What is being asked: Only lines that contain the string "service" should be returned from the material below.
[[ Records shown, beginning ]]
(* ===== verification/PositionRuns.v ===== *)
(** Runs of the position service (ledger/position.py) and the properties of its
    net debit caps, positions and windows. *)
From S2P Require Import Prelude Rows Exceptions DateTime Sha256 Canonical Position PositionFacts.
Open Scope Z_scope.

(** A call of the service, with the reading of the clock it makes. *)
Inductive pos_op : Type :=
| OpOpenWindow (window_date dns_session : string) (clock : datetime)
| OpTick (window_id : string)
| OpTransition (window_id trigger to_state : string) (changes : list window_change)
| OpSetCap (participant : string) (amount : Z) (approver approval why : string)
    (from : option datetime) (clock : datetime)
| OpDebit (participant : string) (amount : Z) (entry payment : option string) (clock : datetime)
| OpCredit (participant : string) (amount : Z) (clock : datetime).

(** A movement that was accepted: participant, window, signed amount. *)
Definition movement : Type := (string * string * Z)%type.

(** What an accepted call for participant [p] in the store [s] reports: it moves
    the participant it names, in the window that is open when it is made. *)
Definition movement_of (p : string) (s : PositionStore) (delta : Z) (r : res perr PositionAccountRow) :
    list movement :=
  match r, find_accumulating_window s with
  | Ok _, Some w => [(p, window_id w, delta)]
  | _, _ => []
  end.

Section Runs.
Context `{HashFn} (platform_mode : string).

Definition perform (op : pos_op) (s : PositionStore) : list movement * PositionStore :=
  match op with
  | OpOpenWindow d ses clock => ([], (open_window platform_mode d ses clock s).2)
  | OpTick k => ([], (window_tick platform_mode k s).2)
  | OpTransition k trig to changes => ([], (transition_window platform_mode k trig to changes s).2)
  | OpSetCap p a who app why from clock =>
      ([], (set_net_debit_cap platform_mode p a who app why from clock s).2)
  | OpDebit p a entry pay clock =>
      let '(r, s') := post_debit platform_mode p a entry pay clock s in (movement_of p s (- a) r, s')
  | OpCredit p a clock =>
      let '(r, s') := post_credit platform_mode p a clock s in (movement_of p s a r, s')
  end.

Fixpoint run_ops (ops : list pos_op) (s : PositionStore) : list movement * PositionStore :=
  match ops with
  | [] => ([], s)
  | op :: rest =>
      let '(m, s1) := perform op s in
      let '(ms, s2) := run_ops rest s1 in (m ++ ms, s2)
  end.

(** The signed sum of the movements of [p] in [w]. *)
Definition net_of (ms : list movement) (p w : string) : Z :=
  sumZ (fun '(p', w', d) => if bool_decide (p' = p /\ w' = w) then d else 0) ms.

(** * One call *)

(** What one call guarantees: the invariant; the positions move by what it
    reports; it moves only in a window that accumulates; no window reopens. *)
Record call_ok (s : PositionStore) (ms : list movement) (s' : PositionStore) : Prop := {
  call_store : store_ok s';
  call_net : forall p w, net s' p w = net s p w + net_of ms p w;
  call_window : forall p w d, (p, w, d) ∈ ms -> win_status s w = Some "ACCUMULATING_POSITIONS"%string;
  call_passed : forall k st, win_status s k = Some st -> passed st = true ->
    exists st', win_status s' k = Some st' /\ passed st' = true;
}.

Lemma same_windows_passed s s' k st :
  windows s' = windows s -> win_status s k = Some st -> passed st = true ->
  exists st', win_status s' k = Some st' /\ passed st' = true.
Proof. intros Hw Hk Hst. exists st. unfold win_status, get_window in *. by rewrite Hw. Qed.

Lemma quiet_call s s' : quiet s s' -> call_ok s [] s'.
Proof.
  intros (Hok & Hw & _ & Hm). split; [done| | |].
  - intros p w. rewrite Hm. cbn. lia.
  - by intros ? ? ? ?%not_elem_of_nil.
  - intros k st. by apply same_windows_passed.
Qed.

Lemma windows_call s s' : windows_step s s' -> call_ok s [] s'.
Proof.
  intros (Hok & Hp & _ & Hw). split; [done| | |done].
  - intros p w. rewrite (unmoved_same_positions s s') by done. cbn. lia.
  - by intros ? ? ? ?%not_elem_of_nil.
Qed.

Lemma moved_call s s' row p w d :
  store_ok s -> store_ok s' -> find_accumulating_window s = Some w ->
  windows s' = windows s -> moved s s' p (window_id w) d -> call_ok s (movement_of p s d (Ok row)) s'.
Proof.
  intros Hok Hok' Hf Hw Hm. unfold movement_of. rewrite Hf. split; [done| | |].
  - intros p' w'. rewrite Hm. cbn. rewrite Z.add_0_r. f_equal.
    rewrite (bool_decide_ext _ (p = p' /\ window_id w = w')); [done|]. split; by intros [-> ->].
  - intros p' w' d'. cbn. rewrite list_elem_of_singleton. intros [= -> -> ->].
    apply find_accumulating_spec in Hf as [Hin Hst]. unfold win_status.
    rewrite (proj2 (get_window_iff s (window_id w) w (ok_window_ids s Hok))) by done. cbn. by rewrite Hst.
  - intros k st. by apply same_windows_passed.
Qed.

Lemma refused_call s s' p d e : quiet s s' -> call_ok s (movement_of p s d (Err e)) s'.
Proof. intros Hq. unfold movement_of. by apply quiet_call. Qed.

Lemma perform_ok op s ms s' : store_ok s -> perform op s = (ms, s') -> call_ok s ms s'.
Proof.
  intros Hok. destruct op as [d ses clock|k|k trig to ch|p a who app why from clock|p a en pay clock|p a clock]; cbn [perform].
  - destruct (open_window _ _ _ _ _) as [r s1] eqn:Ho. intros [= <- <-].
    by eapply windows_call, open_window_step.
  - destruct (window_tick _ _ _) as [r s1] eqn:Ho. intros [= <- <-]. by eapply windows_call, window_tick_step.
  - destruct (transition_window _ _ _ _ _ _) as [r s1] eqn:Ho. intros [= <- <-].
    by eapply windows_call, transition_window_step.
  - destruct (set_net_debit_cap _ _ _ _ _ _ _ _ _) as [r s1] eqn:Ho. intros [= <- <-].
    apply set_cap_effect in Ho as (Hok' & Hw & Hp & _); [|done]. split; [done| | |].
    + intros p' w. rewrite (unmoved_same_positions s s1) by done. cbn. lia.
    + by intros ? ? ? ?%not_elem_of_nil.
    + intros k st. by apply same_windows_passed.
  - destruct (post_debit _ _ _ _ _ _ _) as [r s1] eqn:Ho. intros [= <- <-].
    apply post_debit_effect in Ho; [|done]. destruct r as [row|e]; [|by apply refused_call].
    destruct Ho as (w & c & Hf & _ & _ & Hk & _ & _ & Hok' & Hw & _ & Hm). by eapply moved_call.
  - destruct (post_credit _ _ _ _ _) as [r s1] eqn:Ho. intros [= <- <-].
    apply post_credit_effect in Ho; [|done]. destruct r as [row|e]; [|by apply refused_call].
    destruct Ho as (w & Hf & _ & Hk & _ & Hok' & Hw & _ & Hm). by eapply moved_call.
Qed.
(* ===== verification/Breaker.v ===== *)
(** The per-connector circuit breaker (connectors/breaker.py) over the in-memory
    record store.  Each call makes one reading of the clock, [now]; a store whose
    [load] raises is a call with [readable = false].  Durations are exact in
    microseconds.  Then what it guarantees: no submission on a suspect rail. *)
From S2P Require Import Prelude Exceptions DateTime Sha256 Canonical.
Open Scope Z_scope.

Inductive bstate : Type := CLOSED | OPEN | HALF_OPEN.
#[export] Instance bstate_eq_dec : EqDecision bstate.
Proof. solve_decision. Defined.

Record BreakerConfig : Type := mk_BreakerConfig {
  cfg_failure_threshold : Z;
  cfg_window_s : Z;
  cfg_cooldown_s : Z;
  cfg_probe_quota : Z;
  informational : bool;
}.

(** [BreakerConfig()] *)
Definition default_breaker_config : BreakerConfig := mk_BreakerConfig 5 60 30 3 false.

Record BreakerRecord : Type := mk_BreakerRecord {
  breaker_id : string;
  connector_id : string;
  b_state : bstate;
  consecutive_failures : Z;
  window_started_at : option datetime;
  b_opened_at : option datetime;
  half_open_successes : Z;
  half_open_probes : Z;
  failure_threshold : Z;
  window_s : Z;
  cooldown_s : Z;
  probe_quota : Z;
  updated_at : option datetime;
}.

(** A row of the audit trail and an emitted event. *)
Record AuditRow : Type := mk_AuditRow {
  audit_type : string;
  audit_actor : string;
  audit_at : datetime;
  audit_connector : string;
  audit_reason : option string;
}.
Record EventRow : Type := mk_EventRow {
  event_name : string;
  event_connector : string;
  event_failures : option (Z * Z);  (* consecutive_failures, window_s *)
}.

Record Breaker : Type := mk_Breaker {
  records : gmap string BreakerRecord;
  audit_log : list AuditRow;
  event_log : list EventRow;
}.

(** [BreakerResetDeniedError], a store that cannot be read, and the exceptions of
    the platform. *)
Inductive berr : Type := BreakerResetDeniedError | StoreError | BRaised (e : exn).

Definition beff := eff Breaker berr.

Definition _FAILURE_STATUSES : list string := ["failed"; "timed_out"].
Definition _PROBE_KINDS : list string := ["HEALTH"; "QUERY_STATUS"].
Definition _SYSTEM_ACTOR : string := "system:circuit-breaker".
Definition idem_put (connector_id connector_ref call_kind : string) (result : ConnectorResult) : reff ConnectorResult :=
  do* w := eget in
  let key := (connector_id, connector_ref, call_kind) in
  match rn_recorded w !! key with
  | Some existing => eret existing
  | None => do* _ := modify (set_recorded key result) in eret result
  end.

Definition idem_begin (connector_id connector_ref call_kind instruction_id : string) (recorded_at : datetime) :
    reff DispatchIntent :=
  do* w := eget in
  let key := (connector_id, connector_ref, call_kind) in
  match rn_intents w !! key with
  | Some existing => eret existing
  | None =>
      let intent := mk_DispatchIntent connector_id connector_ref call_kind instruction_id recorded_at in
      do* _ := modify (set_intent key intent) in eret intent
  end.

Definition idem_intent (connector_id connector_ref call_kind : string) (w : Runner) : option DispatchIntent :=
  rn_intents w !! (connector_id, connector_ref, call_kind).

Definition same_call (connector_id connector_ref call_kind : string) (r : ConnectorResultRow) : bool :=
  String.eqb (row_connector_id r) connector_id && String.eqb (row_connector_ref r) connector_ref &&
  String.eqb (row_call_kind r) call_kind.

(** [max(attempts) + 1 if attempts else 1] *)
Definition next_attempt_no (connector_id connector_ref call_kind : string) (w : Runner) : Z :=
  match row_attempt_no <$> List.filter (same_call connector_id connector_ref call_kind) (rn_rows w) with
  | [] => 1
  | a :: l => foldl Z.max a l + 1
  end.

Definition last_for (connector_id connector_ref call_kind : string) (w : Runner) : option ConnectorResultRow :=
  List.find (same_call connector_id connector_ref call_kind) (rev (rn_rows w)).

Definition list_by_ref (connector_ref : string) (w : Runner) : list ConnectorResultRow :=
  List.filter (fun r => String.eqb (row_connector_ref r) connector_ref) (rn_rows w).

(** [InMemoryConnectorResultStore.record] *)
Definition record_result (result : ConnectorResult) (connector_id call_kind : string) (attempt_no : Z)
    (mode_at_call raw_response_pointer : string) (produced_at : datetime) (webhook_inbound_id : option string) :
    reff ConnectorResultRow :=
  refuse RValueError when (negb (str_in call_kind CALL_KINDS)) else
  do* w := eget in
  let key := (connector_id, cr_connector_ref result, call_kind, attempt_no) in
  match rn_unique w !! key with
  | Some existing => eret existing
  | None =>
      do* result_id := elift (r_res (make_id "cres"
        (dict [("connector_id", PStr connector_id); ("connector_ref", PStr (cr_connector_ref result));
               ("attempt_no", PInt attempt_no); ("raw_response_hash", PStr (cr_raw_response_hash result))]))) in
      let row := mk_ConnectorResultRow result_id (cr_instruction_id result) (cr_connector_ref result) connector_id attempt_no
        call_kind (status_value (cr_status result)) (cr_rail_transaction_id result) (cr_responded_at result)
        (cr_error_code result) (cr_raw_response_hash result) raw_response_pointer mode_at_call webhook_inbound_id produced_at in
      do* _ := modify (add_row key row) in
      eret row
  end.

(** * Shared steps *)

Definition register_adapter (connector_id : string) (mode : ConnectorMode) : reff unit :=
  refuse SimulatorOnlyViolationError when (simulator_only && negb (bool_decide (mode = SIMULATOR))) else
  modify (add_adapter (connector_id, mode_value mode)).

(** [strftime("%Y-%m-%dT%H:%M:%SZ")], for years of four digits. *)
Definition _now_iso (now : datetime) : string :=
  let secs := micros now mod micros_per_day / 1000000 in
  iso_date (ord2ymd (micros now / micros_per_day)) +:+ "T" +:+ zpad 2 (secs / 3600) +:+ ":" +:+
  zpad 2 (secs mod 3600 / 60) +:+ ":" +:+ zpad 2 (secs mod 60) +:+ "Z".

Definition _synthetic (connector_id instruction_id connector_ref : string) (status : ConnectorStatus) (error_code : string)
    (now : datetime) : reff ConnectorResult :=
  let raw := dict [("synthetic", PBool true); ("connector_id", PStr connector_id); ("connector_ref", PStr connector_ref);
                   ("status", PStr (status_value status)); ("error_code", PStr error_code)] in
  do* raw_hash := elift (r_res (sha256_canonical raw)) in
  do* text := elift (r_res (canonical_json raw)) in
  do* _ := modify (put_object (raw_object_key connector_id raw_hash) text) in
  eret (mk_ConnectorResult instruction_id connector_ref status None (Some (_now_iso now)) (Some error_code) raw_hash).

Definition synthetic (connector_id instruction_id connector_ref : string) (status : ConnectorStatus) (error_code : string) :
    coro ConnectorResult :=
  piece (fun e => _synthetic connector_id instruction_id connector_ref status error_code (re_now e)).

Definition _simulator_only_refusal (reg : ConnectorRegistration) : bool :=
  simulator_only && negb (bool_decide (rg_active_mode reg = SIMULATOR)).

Definition disabled (reg : ConnectorRegistration) : bool :=
  bool_decide (rg_active_mode reg = DISABLED) || negb (rg_enabled reg).

Definition _adapter (reg : ConnectorRegistration) : reff unit :=
  do* w := eget in
  refuse (RegistryError UnknownConnectorError)
    when (negb (bool_decide ((rg_connector_id reg, mode_value (rg_active_mode reg)) ∈ rn_adapters w))) else
  eret tt.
[[ Records shown, end ]]
Result for this exercise:
(** Runs of the position service (ledger/position.py) and the properties of its
(** A call of the service, with the reading of the clock it makes. *)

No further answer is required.